(Saved entries)
◆ ◆ ◆ ◆ ◆

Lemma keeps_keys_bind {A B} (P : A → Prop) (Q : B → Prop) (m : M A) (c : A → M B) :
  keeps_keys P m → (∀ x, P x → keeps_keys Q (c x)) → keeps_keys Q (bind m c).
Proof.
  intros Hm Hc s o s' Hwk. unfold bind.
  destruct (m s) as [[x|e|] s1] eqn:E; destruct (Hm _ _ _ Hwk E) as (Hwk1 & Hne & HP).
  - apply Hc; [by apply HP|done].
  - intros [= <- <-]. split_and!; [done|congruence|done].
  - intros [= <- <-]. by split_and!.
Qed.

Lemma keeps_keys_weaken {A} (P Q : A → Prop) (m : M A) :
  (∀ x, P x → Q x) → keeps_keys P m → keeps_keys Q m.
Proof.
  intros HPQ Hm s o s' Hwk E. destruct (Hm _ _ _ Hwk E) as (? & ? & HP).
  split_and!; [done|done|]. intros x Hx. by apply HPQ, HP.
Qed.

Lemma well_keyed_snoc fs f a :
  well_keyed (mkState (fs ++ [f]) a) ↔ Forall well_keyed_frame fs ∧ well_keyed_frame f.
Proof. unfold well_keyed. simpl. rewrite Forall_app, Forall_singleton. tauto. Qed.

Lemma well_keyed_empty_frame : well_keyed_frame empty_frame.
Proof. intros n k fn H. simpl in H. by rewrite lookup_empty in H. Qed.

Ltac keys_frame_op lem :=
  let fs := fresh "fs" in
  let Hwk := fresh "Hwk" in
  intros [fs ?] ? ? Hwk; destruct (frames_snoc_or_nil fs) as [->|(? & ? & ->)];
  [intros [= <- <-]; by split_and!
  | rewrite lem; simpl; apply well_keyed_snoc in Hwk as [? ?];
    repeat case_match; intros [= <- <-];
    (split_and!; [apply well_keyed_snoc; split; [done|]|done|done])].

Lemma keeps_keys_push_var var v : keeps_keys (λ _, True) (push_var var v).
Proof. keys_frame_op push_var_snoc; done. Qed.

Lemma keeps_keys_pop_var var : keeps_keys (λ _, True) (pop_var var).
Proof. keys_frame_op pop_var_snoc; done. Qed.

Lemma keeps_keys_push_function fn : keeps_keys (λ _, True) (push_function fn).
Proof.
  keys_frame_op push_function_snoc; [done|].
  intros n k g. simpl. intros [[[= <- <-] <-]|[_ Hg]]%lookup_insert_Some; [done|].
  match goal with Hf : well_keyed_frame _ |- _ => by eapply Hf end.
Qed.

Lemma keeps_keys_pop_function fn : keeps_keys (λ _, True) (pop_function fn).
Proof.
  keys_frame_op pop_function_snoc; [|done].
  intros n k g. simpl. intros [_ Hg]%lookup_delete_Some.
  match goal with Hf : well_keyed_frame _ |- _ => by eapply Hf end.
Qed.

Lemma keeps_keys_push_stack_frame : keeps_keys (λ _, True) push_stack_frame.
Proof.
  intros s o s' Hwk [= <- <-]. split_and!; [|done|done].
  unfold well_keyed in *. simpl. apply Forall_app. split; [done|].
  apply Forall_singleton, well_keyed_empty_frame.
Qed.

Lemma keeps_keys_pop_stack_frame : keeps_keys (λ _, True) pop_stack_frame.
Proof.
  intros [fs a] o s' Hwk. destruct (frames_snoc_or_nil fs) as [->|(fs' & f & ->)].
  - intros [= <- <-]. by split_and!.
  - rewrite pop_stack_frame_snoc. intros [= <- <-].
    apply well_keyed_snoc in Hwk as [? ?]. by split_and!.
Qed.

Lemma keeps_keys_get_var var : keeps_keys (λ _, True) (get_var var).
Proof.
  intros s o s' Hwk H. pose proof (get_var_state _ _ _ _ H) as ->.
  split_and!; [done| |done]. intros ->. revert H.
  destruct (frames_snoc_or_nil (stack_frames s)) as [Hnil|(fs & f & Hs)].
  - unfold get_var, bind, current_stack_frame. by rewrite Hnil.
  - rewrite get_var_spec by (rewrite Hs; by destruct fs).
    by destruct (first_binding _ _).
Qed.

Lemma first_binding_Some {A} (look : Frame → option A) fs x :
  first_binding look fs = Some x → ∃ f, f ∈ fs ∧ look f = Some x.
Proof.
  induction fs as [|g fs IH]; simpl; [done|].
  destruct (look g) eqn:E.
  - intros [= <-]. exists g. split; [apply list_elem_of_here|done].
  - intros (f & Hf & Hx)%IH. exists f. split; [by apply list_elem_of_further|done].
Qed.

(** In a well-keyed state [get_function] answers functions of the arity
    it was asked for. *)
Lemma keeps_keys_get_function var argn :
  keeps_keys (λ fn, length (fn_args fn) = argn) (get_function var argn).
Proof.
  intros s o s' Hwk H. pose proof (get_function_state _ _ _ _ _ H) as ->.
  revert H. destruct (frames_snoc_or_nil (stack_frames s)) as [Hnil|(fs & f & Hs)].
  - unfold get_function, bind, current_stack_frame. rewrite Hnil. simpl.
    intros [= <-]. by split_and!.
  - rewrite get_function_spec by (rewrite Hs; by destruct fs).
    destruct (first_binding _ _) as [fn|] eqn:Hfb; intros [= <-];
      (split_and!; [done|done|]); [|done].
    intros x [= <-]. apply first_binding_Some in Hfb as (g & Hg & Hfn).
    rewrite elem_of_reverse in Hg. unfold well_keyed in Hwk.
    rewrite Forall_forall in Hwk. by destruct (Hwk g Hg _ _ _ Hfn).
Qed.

◆ ◆ ◆ ◆ ◆

* _EXERCISE REQUIREMENTS_
In the data above, repeat exactly each line from the first through the line that contains "A → Prop) (m", and give nothing else.

* _EXERCISE OUTPUT_
Lemma keeps_keys_bind {A B} (P : A → Prop) (Q : B → Prop) (m : M A) (c : A → M B) :
  keeps_keys P m → (∀ x, P x → keeps_keys Q (c x)) → keeps_keys Q (bind m c).
Proof.
  intros Hm Hc s o s' Hwk. unfold bind.
  destruct (m s) as [[x|e|] s1] eqn:E; destruct (Hm _ _ _ Hwk E) as (Hwk1 & Hne & HP).
  - apply Hc; [by apply HP|done].
  - intros [= <- <-]. split_and!; [done|congruence|done].
  - intros [= <- <-]. by split_and!.
Qed.

Lemma keeps_keys_weaken {A} (P Q : A → Prop) (m : M A) :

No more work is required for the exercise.